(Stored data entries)
BEGIN

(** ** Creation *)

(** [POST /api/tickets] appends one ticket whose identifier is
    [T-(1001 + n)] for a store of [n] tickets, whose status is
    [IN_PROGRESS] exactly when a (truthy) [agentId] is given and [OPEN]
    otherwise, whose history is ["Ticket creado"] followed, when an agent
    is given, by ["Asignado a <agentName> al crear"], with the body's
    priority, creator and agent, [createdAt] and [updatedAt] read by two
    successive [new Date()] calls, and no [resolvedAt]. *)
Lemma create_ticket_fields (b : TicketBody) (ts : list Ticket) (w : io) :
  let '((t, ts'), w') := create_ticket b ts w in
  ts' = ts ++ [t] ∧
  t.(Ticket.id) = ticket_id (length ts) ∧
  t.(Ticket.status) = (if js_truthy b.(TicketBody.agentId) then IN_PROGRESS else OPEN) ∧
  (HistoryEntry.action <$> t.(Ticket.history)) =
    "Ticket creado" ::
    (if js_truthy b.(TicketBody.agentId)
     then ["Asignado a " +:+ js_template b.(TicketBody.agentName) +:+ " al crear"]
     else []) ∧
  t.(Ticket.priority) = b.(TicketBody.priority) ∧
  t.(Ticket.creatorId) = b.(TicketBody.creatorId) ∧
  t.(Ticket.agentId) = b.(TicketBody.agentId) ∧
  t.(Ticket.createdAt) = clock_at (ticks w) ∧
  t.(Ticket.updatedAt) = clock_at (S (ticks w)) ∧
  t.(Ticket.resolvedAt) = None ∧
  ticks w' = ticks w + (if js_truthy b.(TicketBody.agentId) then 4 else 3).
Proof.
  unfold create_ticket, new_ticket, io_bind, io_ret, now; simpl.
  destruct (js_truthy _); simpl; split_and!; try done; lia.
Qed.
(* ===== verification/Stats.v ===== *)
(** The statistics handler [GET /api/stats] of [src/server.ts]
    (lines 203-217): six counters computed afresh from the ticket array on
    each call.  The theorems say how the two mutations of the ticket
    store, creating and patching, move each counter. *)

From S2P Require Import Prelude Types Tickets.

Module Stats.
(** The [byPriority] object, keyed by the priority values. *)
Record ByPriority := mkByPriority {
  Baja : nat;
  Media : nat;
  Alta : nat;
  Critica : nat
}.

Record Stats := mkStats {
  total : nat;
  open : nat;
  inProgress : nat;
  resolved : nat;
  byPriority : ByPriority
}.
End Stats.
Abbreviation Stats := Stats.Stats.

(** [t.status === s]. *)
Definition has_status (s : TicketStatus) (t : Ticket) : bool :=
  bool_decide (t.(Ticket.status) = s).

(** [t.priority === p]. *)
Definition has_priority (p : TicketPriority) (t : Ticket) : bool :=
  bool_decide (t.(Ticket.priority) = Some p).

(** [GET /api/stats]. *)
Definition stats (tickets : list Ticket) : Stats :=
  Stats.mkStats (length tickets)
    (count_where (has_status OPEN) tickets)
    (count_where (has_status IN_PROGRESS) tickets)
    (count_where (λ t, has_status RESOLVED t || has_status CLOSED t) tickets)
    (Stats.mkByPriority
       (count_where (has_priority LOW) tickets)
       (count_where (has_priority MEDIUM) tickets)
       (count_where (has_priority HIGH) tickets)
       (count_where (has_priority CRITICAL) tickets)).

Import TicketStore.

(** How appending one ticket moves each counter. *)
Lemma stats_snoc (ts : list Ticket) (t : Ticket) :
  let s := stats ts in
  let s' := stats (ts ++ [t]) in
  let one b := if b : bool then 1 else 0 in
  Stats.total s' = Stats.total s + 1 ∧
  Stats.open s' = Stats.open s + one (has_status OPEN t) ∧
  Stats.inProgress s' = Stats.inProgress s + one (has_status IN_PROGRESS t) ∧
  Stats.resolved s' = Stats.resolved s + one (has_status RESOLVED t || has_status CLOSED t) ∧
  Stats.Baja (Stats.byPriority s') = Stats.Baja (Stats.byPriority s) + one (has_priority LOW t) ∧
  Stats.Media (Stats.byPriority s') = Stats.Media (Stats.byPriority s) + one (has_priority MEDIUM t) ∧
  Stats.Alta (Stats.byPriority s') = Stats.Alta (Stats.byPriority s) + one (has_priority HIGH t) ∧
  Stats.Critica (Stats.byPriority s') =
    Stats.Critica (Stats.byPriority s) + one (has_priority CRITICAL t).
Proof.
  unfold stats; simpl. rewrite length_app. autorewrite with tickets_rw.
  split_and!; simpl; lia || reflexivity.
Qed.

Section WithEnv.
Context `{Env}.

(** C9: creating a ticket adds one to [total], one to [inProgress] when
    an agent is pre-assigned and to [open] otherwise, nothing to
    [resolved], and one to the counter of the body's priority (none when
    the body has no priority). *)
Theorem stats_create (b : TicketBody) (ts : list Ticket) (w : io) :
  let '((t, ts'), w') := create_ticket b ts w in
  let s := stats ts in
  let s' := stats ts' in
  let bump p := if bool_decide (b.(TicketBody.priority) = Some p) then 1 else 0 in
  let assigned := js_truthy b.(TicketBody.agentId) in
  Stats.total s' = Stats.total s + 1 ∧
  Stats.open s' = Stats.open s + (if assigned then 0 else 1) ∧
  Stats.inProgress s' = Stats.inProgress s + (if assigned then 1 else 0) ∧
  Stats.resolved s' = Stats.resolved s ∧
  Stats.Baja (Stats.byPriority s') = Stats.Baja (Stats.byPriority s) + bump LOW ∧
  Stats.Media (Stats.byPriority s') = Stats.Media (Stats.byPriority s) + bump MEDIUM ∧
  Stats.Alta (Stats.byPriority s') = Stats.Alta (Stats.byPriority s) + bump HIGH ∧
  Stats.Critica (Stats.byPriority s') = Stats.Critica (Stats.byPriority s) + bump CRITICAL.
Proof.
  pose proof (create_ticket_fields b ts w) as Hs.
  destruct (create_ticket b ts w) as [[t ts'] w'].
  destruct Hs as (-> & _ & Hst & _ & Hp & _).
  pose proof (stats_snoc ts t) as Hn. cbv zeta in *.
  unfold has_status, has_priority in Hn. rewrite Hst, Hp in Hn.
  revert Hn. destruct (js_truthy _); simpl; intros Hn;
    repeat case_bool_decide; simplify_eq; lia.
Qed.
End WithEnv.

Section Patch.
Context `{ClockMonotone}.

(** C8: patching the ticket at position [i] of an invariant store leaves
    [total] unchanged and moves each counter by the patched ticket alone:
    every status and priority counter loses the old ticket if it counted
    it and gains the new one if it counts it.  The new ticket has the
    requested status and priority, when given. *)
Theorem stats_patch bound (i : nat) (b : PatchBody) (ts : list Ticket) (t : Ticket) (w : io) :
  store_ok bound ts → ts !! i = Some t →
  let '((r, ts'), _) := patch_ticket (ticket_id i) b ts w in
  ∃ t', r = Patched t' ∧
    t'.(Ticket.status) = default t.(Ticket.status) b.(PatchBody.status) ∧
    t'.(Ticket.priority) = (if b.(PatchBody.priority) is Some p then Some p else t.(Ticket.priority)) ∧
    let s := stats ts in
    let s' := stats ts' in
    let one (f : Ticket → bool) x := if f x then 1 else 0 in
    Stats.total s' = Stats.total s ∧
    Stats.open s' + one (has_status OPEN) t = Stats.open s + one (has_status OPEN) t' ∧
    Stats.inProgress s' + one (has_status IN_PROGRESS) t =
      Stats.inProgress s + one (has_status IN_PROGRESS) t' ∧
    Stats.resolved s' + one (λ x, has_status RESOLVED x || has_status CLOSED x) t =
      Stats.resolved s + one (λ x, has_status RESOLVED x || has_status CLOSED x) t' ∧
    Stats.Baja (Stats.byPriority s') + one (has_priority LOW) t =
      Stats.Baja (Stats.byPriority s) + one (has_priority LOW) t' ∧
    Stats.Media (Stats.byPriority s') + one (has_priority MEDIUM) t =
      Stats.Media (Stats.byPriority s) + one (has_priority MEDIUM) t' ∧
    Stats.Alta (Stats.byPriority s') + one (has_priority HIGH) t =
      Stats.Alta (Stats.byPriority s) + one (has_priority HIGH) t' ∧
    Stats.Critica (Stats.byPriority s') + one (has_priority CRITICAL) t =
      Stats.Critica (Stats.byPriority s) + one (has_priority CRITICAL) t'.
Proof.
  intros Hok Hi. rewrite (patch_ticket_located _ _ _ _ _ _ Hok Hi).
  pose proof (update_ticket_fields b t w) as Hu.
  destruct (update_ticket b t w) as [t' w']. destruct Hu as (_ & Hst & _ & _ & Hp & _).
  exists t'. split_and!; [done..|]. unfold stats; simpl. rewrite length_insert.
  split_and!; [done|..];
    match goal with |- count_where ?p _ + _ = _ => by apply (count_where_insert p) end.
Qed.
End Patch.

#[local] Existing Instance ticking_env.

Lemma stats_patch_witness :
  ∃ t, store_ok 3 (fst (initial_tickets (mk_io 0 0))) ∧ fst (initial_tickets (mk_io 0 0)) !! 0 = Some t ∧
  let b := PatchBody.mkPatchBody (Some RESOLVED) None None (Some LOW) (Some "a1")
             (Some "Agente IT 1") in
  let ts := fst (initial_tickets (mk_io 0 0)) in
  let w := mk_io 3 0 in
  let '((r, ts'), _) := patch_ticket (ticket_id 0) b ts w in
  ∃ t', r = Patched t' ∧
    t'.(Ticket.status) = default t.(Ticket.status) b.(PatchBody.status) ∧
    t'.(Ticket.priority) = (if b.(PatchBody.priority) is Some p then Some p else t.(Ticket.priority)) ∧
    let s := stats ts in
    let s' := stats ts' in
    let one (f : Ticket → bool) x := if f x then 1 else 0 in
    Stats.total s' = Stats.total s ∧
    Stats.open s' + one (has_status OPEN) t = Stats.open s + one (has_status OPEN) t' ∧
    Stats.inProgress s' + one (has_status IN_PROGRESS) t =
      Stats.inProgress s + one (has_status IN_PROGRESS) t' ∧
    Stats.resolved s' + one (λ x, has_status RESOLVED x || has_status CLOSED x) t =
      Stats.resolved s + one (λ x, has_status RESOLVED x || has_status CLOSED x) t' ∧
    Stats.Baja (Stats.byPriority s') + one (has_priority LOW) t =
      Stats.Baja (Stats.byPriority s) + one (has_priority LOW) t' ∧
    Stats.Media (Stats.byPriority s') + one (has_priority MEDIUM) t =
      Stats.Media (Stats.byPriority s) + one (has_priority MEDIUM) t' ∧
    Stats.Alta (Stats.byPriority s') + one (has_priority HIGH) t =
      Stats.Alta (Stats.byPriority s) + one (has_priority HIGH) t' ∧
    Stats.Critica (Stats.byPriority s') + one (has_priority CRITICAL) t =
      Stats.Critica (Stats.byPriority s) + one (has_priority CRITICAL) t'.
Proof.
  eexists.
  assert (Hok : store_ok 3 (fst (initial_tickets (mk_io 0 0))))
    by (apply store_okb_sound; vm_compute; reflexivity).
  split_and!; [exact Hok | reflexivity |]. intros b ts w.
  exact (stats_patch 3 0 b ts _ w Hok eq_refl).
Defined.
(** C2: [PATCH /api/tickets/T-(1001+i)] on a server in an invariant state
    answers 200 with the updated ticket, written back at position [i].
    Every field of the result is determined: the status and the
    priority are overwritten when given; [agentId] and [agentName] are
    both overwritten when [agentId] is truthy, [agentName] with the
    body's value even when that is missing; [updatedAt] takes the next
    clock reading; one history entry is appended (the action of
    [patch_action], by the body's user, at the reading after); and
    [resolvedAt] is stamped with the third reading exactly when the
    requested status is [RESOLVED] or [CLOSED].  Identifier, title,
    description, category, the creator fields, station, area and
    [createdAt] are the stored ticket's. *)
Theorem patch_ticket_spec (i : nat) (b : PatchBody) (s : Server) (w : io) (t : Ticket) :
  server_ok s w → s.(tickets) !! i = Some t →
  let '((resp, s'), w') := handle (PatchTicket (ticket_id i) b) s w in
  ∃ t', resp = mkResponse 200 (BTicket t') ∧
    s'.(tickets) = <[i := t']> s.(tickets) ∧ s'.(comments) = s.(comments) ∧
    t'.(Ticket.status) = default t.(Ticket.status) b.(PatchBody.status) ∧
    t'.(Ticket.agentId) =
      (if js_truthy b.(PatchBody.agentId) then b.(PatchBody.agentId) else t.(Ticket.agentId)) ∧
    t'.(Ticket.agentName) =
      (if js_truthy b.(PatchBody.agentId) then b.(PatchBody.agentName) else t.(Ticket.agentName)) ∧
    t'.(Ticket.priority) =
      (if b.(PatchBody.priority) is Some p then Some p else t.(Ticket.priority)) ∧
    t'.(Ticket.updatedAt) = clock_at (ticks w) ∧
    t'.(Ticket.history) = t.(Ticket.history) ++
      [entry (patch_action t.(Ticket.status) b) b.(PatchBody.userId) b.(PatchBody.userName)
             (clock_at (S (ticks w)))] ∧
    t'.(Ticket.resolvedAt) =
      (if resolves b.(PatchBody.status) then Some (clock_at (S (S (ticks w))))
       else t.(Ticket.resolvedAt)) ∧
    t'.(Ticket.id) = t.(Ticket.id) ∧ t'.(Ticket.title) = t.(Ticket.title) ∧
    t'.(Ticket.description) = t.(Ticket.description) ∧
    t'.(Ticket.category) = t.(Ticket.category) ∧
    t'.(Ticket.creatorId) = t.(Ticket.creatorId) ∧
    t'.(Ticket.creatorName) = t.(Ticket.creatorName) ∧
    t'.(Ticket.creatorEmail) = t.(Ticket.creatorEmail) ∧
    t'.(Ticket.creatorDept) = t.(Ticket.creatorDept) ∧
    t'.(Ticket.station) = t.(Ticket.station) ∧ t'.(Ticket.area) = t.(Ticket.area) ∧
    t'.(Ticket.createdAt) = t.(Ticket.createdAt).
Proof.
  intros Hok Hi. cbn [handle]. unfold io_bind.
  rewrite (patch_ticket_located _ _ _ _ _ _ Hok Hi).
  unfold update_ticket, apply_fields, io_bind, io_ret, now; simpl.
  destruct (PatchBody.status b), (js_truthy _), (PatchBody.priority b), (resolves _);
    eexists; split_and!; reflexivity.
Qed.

END

▸ **WHAT IS BEING ASKED**
Wherever the word "Definition" appears in the entries above, copy that whole line.

▸ **ANSWER SECTION**
Definition has_status (s : TicketStatus) (t : Ticket) : bool :=
Definition has_priority (p : TicketPriority) (t : Ticket) : bool :=
Definition stats (tickets : list Ticket) : Stats :=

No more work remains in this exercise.